With the recent rise in advanced social networking sites and the subsequent attention they have received from media outlets, people commonly perceive weblogs--which are the staple of social networking--as a new invention; however, this isn't entirely true. Adding information to web-logs or "blogs--blogging defined today--has been around for over ten years--and has gradually gained strength on the Internet as means of communication.
While people blogging in the early 1990s generally limited their blogs to personal information, such as chronicles and diaries, bloggers defined today includes blogging on a wide variety of different topics--from politics to cheese-tasting; however, blogging defined today is very much the same: a simple means to better facilitate communication.
Blogging defined is one of the most effective means of Internet-based communication because it is relatively easy and requires little time investment. Using a blogging interface like Wordpress or Google's Blogger, a blog owner can add a new entries to his blog while he sits in a meeting at work or watches events unfold on TV. Rather than fooling around with messy code, he can simply enter his message textually in his blog; and then update it in a matter of seconds.

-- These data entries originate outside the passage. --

(* ===== verification/Timers.v ===== *)
(** FreeRTOS/timers.c: software timers.  A daemon task keeps the active timers
    on two lists in the order of their expiry, one for each half of the wrapped
    tick count, and takes commands from a queue.  What it asks of the queue, the
    scheduler and the heap, and the callbacks, are an interface. *)
From S2P Require Import Prelude FList Klist.

Definition tmrNO_DELAY : Z := 0.
Definition tmrMAX_TIME_BEFORE_OVERFLOW : Z := 4294967295.
Definition tmrSTATUS_IS_ACTIVE : Z := 1.
Definition tmrSTATUS_IS_STATICALLY_ALLOCATED : Z := 2.
Definition tmrSTATUS_IS_AUTORELOAD : Z := 4.
Definition tmrCOMMAND_EXECUTE_CALLBACK_FROM_ISR : Z := -2.
Definition tmrCOMMAND_EXECUTE_CALLBACK : Z := -1.
Definition tmrCOMMAND_START : Z := 1.
Definition tmrCOMMAND_RESET : Z := 2.
Definition tmrCOMMAND_STOP : Z := 3.
Definition tmrCOMMAND_CHANGE_PERIOD : Z := 4.
Definition tmrCOMMAND_DELETE : Z := 5.
Definition tmrFIRST_FROM_ISR_COMMAND : Z := 6.
Definition tmrCOMMAND_START_FROM_ISR : Z := 6.
Definition tmrCOMMAND_RESET_FROM_ISR : Z := 7.
Definition tmrCOMMAND_STOP_FROM_ISR : Z := 8.
Definition tmrCOMMAND_CHANGE_PERIOD_FROM_ISR : Z := 9.
Definition configTIMER_QUEUE_LENGTH : Z := 4.
Definition SIZEOF_TIMER : Z := 40.
Definition SIZEOF_MESSAGE : Z := 16.
Definition taskSCHEDULER_RUNNING : Z := 2.
Definition pdPASS : Z := 1.
Definition pdFAIL : Z := 0.

Record Timer_t := mkTimer {
  pcTimerName : Z;
  xTimerPeriodInTicks : Z;
  pvTimerID : Z;
  pxCallbackFunction : Z;
  ucStatus : Z
}.
Definition set_period (v : Z) (t : Timer_t) : Timer_t := mkTimer (pcTimerName t) v (pvTimerID t) (pxCallbackFunction t) (ucStatus t).
Definition set_id (v : Z) (t : Timer_t) : Timer_t := mkTimer (pcTimerName t) (xTimerPeriodInTicks t) v (pxCallbackFunction t) (ucStatus t).
Definition set_status (v : Z) (t : Timer_t) : Timer_t := mkTimer (pcTimerName t) (xTimerPeriodInTicks t) (pvTimerID t) (pxCallbackFunction t) v.
Definition set_bit (m : Z) (t : Timer_t) : Timer_t := set_status (Z.lor (ucStatus t) m) t.
Definition clear_bit (m : Z) (t : Timer_t) : Timer_t := set_status (Z.land (ucStatus t) (255 - m)) t.
Definition is_active (t : Timer_t) : bool := negb (Z.land (ucStatus t) tmrSTATUS_IS_ACTIVE =? 0).
Definition is_autoreload (t : Timer_t) : bool := negb (Z.land (ucStatus t) tmrSTATUS_IS_AUTORELOAD =? 0).
Definition is_static (t : Timer_t) : bool := negb (Z.land (ucStatus t) tmrSTATUS_IS_STATICALLY_ALLOCATED =? 0).
(** The list item of the timer at [t]. *)
Definition xTimerListItem (t : Z) : Z := t + 4.

(** The union is three words: the value and the timer of a timer command, or the
    function and its two parameters. *)
Record DaemonTaskMessage_t := mkMessage { xMessageID : Z; u_1 : Z; u_2 : Z; u_3 : Z }.
Abbreviation xMessageValue := u_1 (only parsing).
Abbreviation pxTimer := u_2 (only parsing).

Class TimerStatics := { xActiveTimerList1 : Z; xActiveTimerList2 : Z }.

(** What the module asks of tasks.c, queue.c and the heap; the functions of the
    application that timers and pended calls run. *)
Class Daemon (W : Type) := {
  xTaskGetTickCount : W -> Z;
  xTaskGetSchedulerState : W -> Z;
  vTaskSuspendAll : W -> W;
  xTaskResumeAll : W -> bool * W;
  portYIELD_WITHIN_API : W -> W;
  pvPortMalloc : Z -> W -> Z * W;
  vPortFree : Z -> W -> W;
  xQueueCreate : Z -> Z -> W -> Z * W;
  vQueueAddToRegistry : Z -> W -> W;
  xQueueReceive : Z -> Z -> W -> option DaemonTaskMessage_t * W;
  xQueueSendToBack : Z -> DaemonTaskMessage_t -> Z -> W -> Z * W;
  xQueueSendToBackFromISR : Z -> DaemonTaskMessage_t -> W -> Z * bool * W;
  vQueueWaitForMessageRestricted : Z -> Z -> bool -> W -> W;
  timer_callback : Z -> Z -> W -> W;
  pended_function : Z -> Z -> Z -> W -> W
}.

Record timers (W : Type) := mkTimers {
  tls : lstate;
  timer : gmap Z Timer_t;
  pxCurrentTimerList : Z;
  pxOverflowTimerList : Z;
  xTimerQueue : Z;
  xLastTime : Z;
  world : W
}.
Arguments mkTimers {W}.
Arguments tls {W} _.
Arguments timer {W} _.
Arguments pxCurrentTimerList {W} _.
Arguments pxOverflowTimerList {W} _.
Arguments xTimerQueue {W} _.
Arguments xLastTime {W} _.
Arguments world {W} _.

Section Timers.
Context {W : Type} `{TimerStatics} `{Daemon W}.
Abbreviation T := (timers W).

Definition set_tls (v : lstate) (s : T) : T := mkTimers v (timer s) (pxCurrentTimerList s) (pxOverflowTimerList s) (xTimerQueue s) (xLastTime s) (world s).
Definition set_timer (v : gmap Z Timer_t) (s : T) : T := mkTimers (tls s) v (pxCurrentTimerList s) (pxOverflowTimerList s) (xTimerQueue s) (xLastTime s) (world s).
Definition set_timer_lists (c o : Z) (s : T) : T := mkTimers (tls s) (timer s) c o (xTimerQueue s) (xLastTime s) (world s).
Definition set_xTimerQueue (v : Z) (s : T) : T := mkTimers (tls s) (timer s) (pxCurrentTimerList s) (pxOverflowTimerList s) v (xLastTime s) (world s).
Definition set_xLastTime (v : Z) (s : T) : T := mkTimers (tls s) (timer s) (pxCurrentTimerList s) (pxOverflowTimerList s) (xTimerQueue s) v (world s).
Definition set_world (v : W) (s : T) : T := mkTimers (tls s) (timer s) (pxCurrentTimerList s) (pxOverflowTimerList s) (xTimerQueue s) (xLastTime s) v.

Definition onl {X} (m : M lstate X) : M T X := zoom tls set_tls m.
Definition ask {X} (f : W -> X) : M T X := gets (fun s => f (world s)).
Definition tell (f : W -> W) : M T unit := modify (fun s => set_world (f (world s)) s).
Definition call {X} (f : W -> X * W) : M T X := s ← get; let '(x, w) := f (world s) in put (set_world w s);; mret x.
Definition rd_timer (t : Z) : M T Timer_t := m ← gets timer; of_option (m !! t).
Definition wr_timer (t : Z) (f : Timer_t -> Timer_t) : M T unit :=
  b ← rd_timer t; modify (fun s => set_timer (<[t := f b]> (timer s)) s).

(** ** Creation and access *)

Definition prvCheckForValidListAndQueue : M T unit :=
  q ← gets xTimerQueue;
  if q =? 0 then
    onl (vListInitialise xActiveTimerList1);;
    onl (vListInitialise xActiveTimerList2);;
    modify (set_timer_lists xActiveTimerList1 xActiveTimerList2);;
    q ← call (xQueueCreate configTIMER_QUEUE_LENGTH SIZEOF_MESSAGE);
    modify (set_xTimerQueue q);;
    (if negb (q =? 0) then tell (vQueueAddToRegistry q) else mret tt)
  else mret tt.
Definition prvInitialiseNewTimer (name period : Z) (uxAutoReload : bool) (id callback t : Z) : M T unit :=
  assert_ (0 <? period);;
  prvCheckForValidListAndQueue;;
  wr_timer t (fun b => mkTimer name period id callback (ucStatus b));;
  onl (vListInitialiseItem (xTimerListItem t));;
  (if uxAutoReload then wr_timer t (set_bit tmrSTATUS_IS_AUTORELOAD) else mret tt).
(** The memory of a new timer and what it held; the memory of a freed one. *)
Definition place_timer (raw : Timer_t * MiniListItem_t * ItemTail) (t : Z) : M T unit :=
  modify (fun s => set_timer (<[t := raw.1.1]> (timer s)) s);;
  onl (modify (fun s => mkLstate (<[xTimerListItem t := raw.1.2]> (minis s)) (<[xTimerListItem t := raw.2]> (tails s)) (lists s))).
Definition drop_timer (t : Z) : M T unit :=
  rd_timer t;;
  modify (fun s => set_timer (delete t (timer s)) s);;
  onl (modify (fun s => mkLstate (delete (xTimerListItem t) (minis s)) (delete (xTimerListItem t) (tails s)) (lists s))).
Definition xTimerCreate (raw : Timer_t * MiniListItem_t * ItemTail) (name period : Z) (uxAutoReload : bool) (id callback : Z) : M T Z :=
  t ← call (pvPortMalloc SIZEOF_TIMER);
  (if negb (t =? 0) then
     place_timer raw t;;
     wr_timer t (set_status 0);;
     prvInitialiseNewTimer name period uxAutoReload id callback t
   else mret tt);;
  mret t.

Definition xTimerGetPeriod (t : Z) : M T Z := assert_ (negb (t =? 0));; b ← rd_timer t; mret (xTimerPeriodInTicks b).
Definition vTimerSetReloadMode (t : Z) (uxAutoReload : bool) : M T unit :=
  assert_ (negb (t =? 0));;
  wr_timer t (if uxAutoReload then set_bit tmrSTATUS_IS_AUTORELOAD else clear_bit tmrSTATUS_IS_AUTORELOAD).
Definition uxTimerGetReloadMode (t : Z) : M T bool := assert_ (negb (t =? 0));; b ← rd_timer t; mret (is_autoreload b).
Definition xTimerGetExpiryTime (t : Z) : M T Z := assert_ (negb (t =? 0));; onl (listGET_LIST_ITEM_VALUE (xTimerListItem t)).
Definition pcTimerGetName (t : Z) : M T Z := assert_ (negb (t =? 0));; b ← rd_timer t; mret (pcTimerName b).
Definition xTimerIsTimerActive (t : Z) : M T bool := assert_ (negb (t =? 0));; b ← rd_timer t; mret (is_active b).
Definition pvTimerGetTimerID (t : Z) : M T Z := assert_ (negb (t =? 0));; b ← rd_timer t; mret (pvTimerID b).
Definition vTimerSetTimerID (t pvNewID : Z) : M T unit := assert_ (negb (t =? 0));; wr_timer t (set_id pvNewID).

(** ** Commands *)

(** The result and [*pxHigherPriorityTaskWoken]. *)
Definition xTimerGenericCommand (t xCommandID xOptionalValue xTicksToWait : Z) : M T (Z * bool) :=
  assert_ (negb (t =? 0));;
  q ← gets xTimerQueue;
  if negb (q =? 0) then
    let xMessage := mkMessage xCommandID xOptionalValue t 0 in
    if xCommandID <? tmrFIRST_FROM_ISR_COMMAND then
      st ← ask xTaskGetSchedulerState;
      r ← call (xQueueSendToBack q xMessage (if st =? taskSCHEDULER_RUNNING then xTicksToWait else tmrNO_DELAY));
      mret (r, false)
    else call (xQueueSendToBackFromISR q xMessage)
  else mret (pdFAIL, false).
Definition xTimerStart (t xTicksToWait : Z) : M T (Z * bool) :=
  now ← ask xTaskGetTickCount; xTimerGenericCommand t tmrCOMMAND_START now xTicksToWait.
Definition xTimerStop (t xTicksToWait : Z) : M T (Z * bool) := xTimerGenericCommand t tmrCOMMAND_STOP 0 xTicksToWait.
Definition xTimerChangePeriod (t xNewPeriod xTicksToWait : Z) : M T (Z * bool) := xTimerGenericCommand t tmrCOMMAND_CHANGE_PERIOD xNewPeriod xTicksToWait.
Definition xTimerDelete (t xTicksToWait : Z) : M T (Z * bool) := xTimerGenericCommand t tmrCOMMAND_DELETE 0 xTicksToWait.
Definition xTimerReset (t xTicksToWait : Z) : M T (Z * bool) :=
  now ← ask xTaskGetTickCount; xTimerGenericCommand t tmrCOMMAND_RESET now xTicksToWait.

Another crucial aspect of blogging that makes it such an effective medium for communication is that it allows for rapid-response comments. A political debate could literally unfold over the course of the afternoon in the form of comments on a blog.

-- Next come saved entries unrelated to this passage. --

Lemma prvCheckForValidListAndQueue_ok e s : xTimerQueue s = 0 -> timer s = ∅ -> raw_lists (tls s) ->
  wp prvCheckForValidListAndQueue s (fun _ s' => timers_ok e ∅ s' first_view /\ timer s' = ∅ /\ xLastTime s' = xLastTime s /\
    let q := xQueueCreate configTIMER_QUEUE_LENGTH SIZEOF_MESSAGE (world s) in
    xTimerQueue s' = q.1 /\ world s' = if q.1 =? 0 then q.2 else vQueueAddToRegistry q.1 q.2).
Proof.
  intros Hq Et [R1 R2 R3 [R4 R5] [R6 R7]]. apply wp_bind, wp_gets. rewrite Hq. cbn [Z.eqb].
  apply wp_bind, tls_ok. apply (vListInitialise_ok _ no_view (empty_view_shows _)); [apply not_elem_of_empty|done|apply not_elem_of_empty|done|done|].
  intros l1 S1 K1 K1'. apply wp_bind, tls_ok. apply (vListInitialise_ok _ _ S1); [cbn; set_solver|done|cbn; set_solver|by apply K1|by apply K1'|].
  intros l2 S2 _ _. apply wp_bind, wp_modify, wp_bind, call_ok. cbn [world set_timer_lists set_tls].
  assert (HT : forall q w, timers_ok e ∅ (set_xTimerQueue q (set_world w (set_timer_lists xActiveTimerList1 xActiveTimerList2 (set_tls l2 (set_tls l1 s))))) first_view).
  { intros q w. split; cbn [tls set_xTimerQueue set_world set_timer_lists set_tls pxCurrentTimerList pxOverflowTimerList timer]; rewrite ?Et; try done.
    all: try (intros ? ? Hx; by rewrite lookup_empty in Hx).
    1,2: apply elem_of_union; (by left; apply elem_of_singleton) || (right; apply elem_of_union; by left; apply elem_of_singleton).
    intros l Hl. unfold first_view, v_list. cbn [elems value]. unfold upd. repeat destruct (_ =? _); constructor. }
  set (q := xQueueCreate _ _ _) in *. apply wp_bind, wp_modify. destruct (Z.eqb_spec q.1 0) as [E|N]; cbn [negb];
    [apply wp_ret|apply wp_modify]; by (split; [first [apply HT|apply timers_ok_world, HT]|]).
Qed.

(** ** A new timer *)

Record fresh_timer (t : Z) (raw : Timer_t * MiniListItem_t * ItemTail) s V : Prop := {
  ft_timer : timer s !! t = None;
  ft_item : ~ (xTimerListItem t ∈ vitems V);
  ft_end l : l ∈ vlists V -> xTimerListItem t <> xListEnd l;
  ft_value : is_u32 (xItemValue raw.1.2);
  ft_room : Z.of_nat (size (vitems V)) + 1 < 4294967296
}.

Lemma timers_ok_new e due s V t raw b : timers_ok e due s V -> fresh_timer t raw s V -> 0 < xTimerPeriodInTicks b < turn ->
  timers_ok e due (set_tls (mkLstate (<[xTimerListItem t := raw.1.2]> (minis (tls s))) (<[xTimerListItem t := mkTail (pvOwner raw.2) 0]> (tails (tls s))) (lists (tls s)))
    (set_timer (<[t := b]> (timer s)) s)) (v_new (xTimerListItem t) (xItemValue raw.1.2) (pvOwner raw.2) V).
Proof.
  intros HT [F1 F2 F3 F4 F5] Hp. pose proof HT as [T1 T2 T3 T4 T5 T6 T7 T8 T9 T10]. set (i := xTimerListItem t) in *.
  assert (Hd : due !! t = None). { destruct (due !! t) as [d|] eqn:Hd; [|done]. destruct (T6 t d Hd) as [c Hc]. by rewrite F1 in Hc. }
  assert (Hne : forall u c, timer s !! u = Some c -> xTimerListItem u <> i) by (intros u c Hu E; apply item_inj in E; congruence).
  split; cbn [tls set_tls set_timer pxCurrentTimerList pxOverflowTimerList timer]; try done.
  - by apply shows_new.
  - intros u c [[<- <-]|[_ Hu]]%lookup_insert_Some; [split; [apply elem_of_union; left; by apply elem_of_singleton|done]|].
    destruct (T5 u c Hu). split; [by apply elem_of_union; right|done].
  - intros u d Hu. destruct (T6 u d Hu) as [c Hc]. rewrite lookup_insert_ne; [eauto|]. congruence.
  - intros u c [[<- <-]|[_ Hu]]%lookup_insert_Some Hk; cbn; [by rewrite upd_hit|rewrite upd_miss by (by eapply Hne); by eapply T7].
  - intros u d Hu. destruct (T6 u d Hu) as [c Hc]. cbn. rewrite !upd_miss by (by eapply Hne). by apply T8.
  - intros x [->%elem_of_singleton|Hx]%elem_of_union; cbn; [by rewrite upd_hit|]. rewrite upd_miss by (intros ->; done). by apply T9.
  - intros l Hl. cbn. assert (Hll : l ∈ vlists V) by (destruct Hl; by subst). specialize (T10 l Hl). unfold ordered in *.
    assert (Hin : forall x, x ∈ elems V l -> x <> i) by (intros x Hx ->; by apply F2, (sh_in _ _ T1 l)).
    clear -T10 Hin. induction T10 as [|x xs Hxs IH Hx]; constructor; [apply IH; intros y Hy; apply Hin; by right|].
    rewrite Forall_forall in Hx |- *. intros y Hy v w [= <-] [= <-]. rewrite !upd_miss; [by apply (Hx y Hy)|apply Hin; by right|apply Hin; by left].
Qed.

Definition new_timer (name period : Z) (auto : bool) (i cb : Z) : Timer_t := mkTimer name period i cb (if auto then tmrSTATUS_IS_AUTORELOAD else 0).

Lemma xTimerCreate_ok e due s V raw name period auto i cb : timers_ok e due s V -> active_ok due s -> xTimerQueue s <> 0 -> 0 < period < turn ->
  let r := pvPortMalloc SIZEOF_TIMER (world s) in
  (r.1 <> 0 -> fresh_timer r.1 raw s V) ->
  wp (xTimerCreate raw name period auto i cb) s (fun t s' => t = r.1 /\ world s' = r.2 /\ xTimerQueue s' = xTimerQueue s /\ xLastTime s' = xLastTime s /\
    active_ok due s' /\ if t =? 0 then s' = set_world r.2 s else
      timer s' = <[t := new_timer name period auto i cb]> (timer s) /\
      timers_ok e due s' (v_new (xTimerListItem t) (xItemValue raw.1.2) (pvOwner raw.2) V)).
Proof.
  intros HT Ha Hq Hp r Hf. apply wp_bind, call_ok. fold r. set (t := r.1) in *. destruct (Z.eqb_spec t 0) as [E|N]; cbn [negb].
  { apply wp_bind, wp_ret, wp_ret. cbv beta. by rewrite (proj2 (Z.eqb_eq t 0) E). }
  specialize (Hf N). pose proof (ft_timer _ _ _ _ Hf) as Ht.
  assert (Hd : due !! t = None). { destruct (due !! t) as [d|] eqn:Hd; [|done]. destruct (to_timer _ _ _ _ HT t d Hd) as [c Hc]. by rewrite Ht in Hc. }
  apply wp_bind, wp_bind, wp_bind, wp_modify, tls_ok, wp_modify. apply wp_bind. eapply wr_timer_ok; [apply lookup_insert_eq|].
  apply wp_bind, wp_assert; [lia|]. apply wp_bind, wp_bind, wp_gets. cbn [xTimerQueue set_timer set_tls set_world].
  rewrite (proj2 (Z.eqb_neq _ _) Hq). apply wp_ret.
  apply wp_bind. eapply wr_timer_ok; [apply lookup_insert_eq|]. apply wp_bind, tls_ok.
  apply wp_bind. unfold rd_tail. apply wp_bind, wp_get. eapply wp_of_option; [apply lookup_insert_eq|]. apply wp_modify.
  cbn [tls timer minis tails lists set_tls set_timer set_world]. rewrite !insert_insert_eq.
  set (ls := mkLstate _ _ _). set (b := new_timer name period auto i cb).
  assert (Hfin : forall s', s' = set_tls ls (set_timer (<[t := b]> (timer s)) (set_world r.2 s)) -> t = t /\ world s' = r.2 /\ xTimerQueue s' = xTimerQueue s /\
    xLastTime s' = xLastTime s /\ active_ok due s' /\ if t =? 0 then s' = set_world r.2 s else timer s' = <[t := b]> (timer s) /\
      timers_ok e due s' (v_new (xTimerListItem t) (xItemValue raw.1.2) (pvOwner raw.2) V)).
  { intros s' ->. do 4 (split; [done|]). rewrite (proj2 (Z.eqb_neq t 0) N). split; [|split; [done|]].
    - intros u c _ Hu. apply (lookup_insert_Some (timer s)) in Hu as [[<- <-]|[_ Hu]]; [rewrite Hd; by unfold b; destruct auto|by apply (Ha u)].
    - destruct raw as [[b0 mi] tl]. apply (timers_ok_new e due (set_world r.2 s) V t (b0, mi, tl) b); [by apply timers_ok_world|by destruct Hf|done]. }
  destruct auto; [eapply wr_timer_ok; [apply lookup_insert_eq|]|apply wp_ret]; apply wp_ret, Hfin; unfold set_tls, set_timer, set_world; cbn;
    destruct raw as [[b0 mi] tl]; f_equal; by rewrite !insert_insert_eq.
Qed.
End New.

(** ** A daemon with a clock and a log

    The world is the tick count, the commands in the queue, the number of blocks
    taken from the heap and the callbacks so far with the time of each. *)
Record room := mkRoom { clock : Z; posted : list DaemonTaskMessage_t; blocks : Z; log : list (Z * Z); waits : list (Z * bool) }.
#[local] Instance room_daemon : Daemon room := {
  xTaskGetTickCount w := clock w;
  xTaskGetSchedulerState w := taskSCHEDULER_RUNNING;
  vTaskSuspendAll w := w;
  xTaskResumeAll w := (true, w);
  portYIELD_WITHIN_API w := w;
  pvPortMalloc n w := (4096 + 64 * blocks w, mkRoom (clock w) (posted w) (blocks w + 1) (log w) (waits w));
  vPortFree p w := w;
  xQueueCreate n k w := (512, w);
  vQueueAddToRegistry q w := w;
  xQueueReceive q t w := match posted w with m :: r => (Some m, mkRoom (clock w) r (blocks w) (log w) (waits w)) | [] => (None, w) end;
  xQueueSendToBack q m t w := (pdPASS, mkRoom (clock w) (posted w ++ [m]) (blocks w) (log w) (waits w));
  xQueueSendToBackFromISR q m w := (pdPASS, false, mkRoom (clock w) (posted w ++ [m]) (blocks w) (log w) (waits w));
  vQueueWaitForMessageRestricted q n forever w := mkRoom (clock w) (posted w) (blocks w) (log w) (waits w ++ [(n, forever)]);
  timer_callback f t w := mkRoom (clock w) (posted w) (blocks w) (log w ++ [(f, clock w)]) (waits w);
  pended_function f a b w := w
}.
#[local] Instance room_statics : TimerStatics := { xActiveTimerList1 := 1024; xActiveTimerList2 := 1088 }.
Definition raw_mini : MiniListItem_t := mkMini 0 0 0.
Definition raw_timer : Timer_t * MiniListItem_t * ItemTail := (mkTimer 0 0 0 0 0, raw_mini, mkTail 0 0).
Definition room_lists : lstate :=
  mkLstate (<[xListEnd 1024 := raw_mini]> (<[xListEnd 1088 := raw_mini]> ∅)) ∅ (<[1024 := mkList 0 0]> (<[1088 := mkList 0 0]> ∅)).
Definition room0 : timers room := mkTimers room_lists ∅ 0 0 0 4294967290 (mkRoom 4294967290 [] 0 [] []).
Definition at_time (n : Z) (s : timers room) : timers room := set_world (mkRoom n (posted (world s)) (blocks (world s)) (log (world s)) (waits (world s))) s.

(** The timer of netconf.c, ten milliseconds or five ticks, six ticks before the
    tick count wraps: the daemon looks at the times given. *)
Definition localtime : M (timers room) unit :=
  prvCheckForValidListAndQueue;;
  t ← xTimerCreate raw_timer 0 5 true 1 77;
  xTimerStart t 0;;
  mret tt.
Fixpoint turns (times : list Z) : M (timers room) unit :=
  match times with
  | [] => mret tt
  | n :: r => modify (at_time n);; timer_turn 4;; turns r
  end.
Definition seen (m : M (timers room) unit) : option (list (Z * Z) * list (Z * bool)) :=
  match m room0 with Done (_, s) => Some (log (world s), waits (world s)) | Stop _ => None end.
Example localtime_ticks : seen (localtime;; turns [4294967290; 4294967290; 4294967295; 4294967295; 4; 4; 9; 20; 20]) =
  Some ([(77, 4294967295); (77, 4); (77, 9); (77, 20); (77, 20)], [(6, true); (5, false); (1, false); (4, false)]).
Proof. vm_compute. reflexivity. Qed.

(** ** The timers of the demonstration *)

Abbreviation active_ok := (active_in (fun _ => True)).
Definition localtime_timer : Timer_t := new_timer 0 5 true 1 77.
Definition start_message (t c : Z) : DaemonTaskMessage_t := mkMessage tmrCOMMAND_START (u32 c) t 0.

Lemma room_created : exists (s : timers room) V, timers_ok (4294967290 / turn) ∅ s V /\ active_ok ∅ s /\ xLastTime s = u32 4294967290 /\
  xTaskGetTickCount (world s) = u32 4294967290 /\ timer s !! 4096 = Some localtime_timer.
Proof.
  assert (Hw : wp (prvCheckForValidListAndQueue;; xTimerCreate raw_timer 0 5 true 1 77) room0 (fun t s => t = 4096 /\ exists V,
    timers_ok (4294967290 / turn) ∅ s V /\ active_ok ∅ s /\ xLastTime s = u32 4294967290 /\ xTaskGetTickCount (world s) = u32 4294967290 /\
    timer s !! 4096 = Some localtime_timer)).
  { apply wp_bind. eapply wp_mono; [apply (prvCheckForValidListAndQueue_ok (4294967290 / turn) room0)|]; [done|done| |].
    - split; try done; cbn; split; eexists; reflexivity.
    - intros [] s1 (T1 & Et & El & Eq & Ew). cbv zeta in Eq, Ew. cbn in Eq, Ew.
      assert (Ha : active_ok ∅ s1) by (intros u c _ Hu; by rewrite Et, lookup_empty in Hu).
      eapply wp_mono; [apply (xTimerCreate_ok (4294967290 / turn) ∅ s1 first_view raw_timer 0 5 true 1 77 T1 Ha)|].
      + by rewrite Eq.
      + done.
      + intros _. rewrite Ew. split; [by rewrite Et| | |done|done].
        * apply not_elem_of_empty.
        * cbn. intros l Hl. by apply elem_of_union in Hl as [->%elem_of_singleton|[->%elem_of_singleton|?%not_elem_of_empty]%elem_of_union].
      + intros t s2 (-> & Ew2 & Eq2 & El2 & Ha2 & Hr). rewrite Ew in *. cbn in Hr. destruct Hr as [Et2 HT2]. split; [done|]. eexists.
        split; [exact HT2|]. split; [exact Ha2|]. split; [by rewrite El2, El|]. split; [by rewrite Ew2|]. rewrite Et2. apply lookup_insert_eq. }
  apply wp_done in Hw as (t & s & _ & _ & V & Hs). eauto.
Qed.
Lemma start_command_fits : command_ok 4294967290 4294967290 (start_message 4096 4294967290).
Proof. by split. Qed.
Lemma room_started : exists (s : timers room) V, timers_ok (4294967290 / turn) {[4096 := 4294967295]} s V /\ active_ok {[4096 := 4294967295]} s /\ xLastTime s = u32 4294967290.
Proof.
  destruct room_created as (s & V & HT & Ha & Hl & Hn & Hb).
  pose proof (timer_command_ok ∅ s V 4294967290 4294967290 4294967290 (start_message 4096 4294967290) localtime_timer HT Ha Hl Hn ltac:(done) Hb start_command_fits) as Hw.
  apply wp_done in Hw as ([] & s' & _ & due1 & calls & k & next & V' & HT' & Ha' & Hl' & _ & Ho & Hd & _). cbn in Ho, Hd. destruct Ho as [-> ->]. destruct Hd as [-> _].
  exists s', V'. split; [|split]; done.
Qed.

Conversely, blogging defined by the media is often controversial, but it doesn't have to be that way. Many blogs are used to simply say "hello" to friends who are blog owners. This is quite common with social networking sites, such as Myspace and Livejournal--both of which use a form of blog to facilitate communication.
Whether blogging defined is a form spurring debate between political opponents or blogging defined is a means of increasing bonds between friends, they have the ability to rapidly increase the speed of communication by acting as a sort of intermediary between a full-featured website and a forum.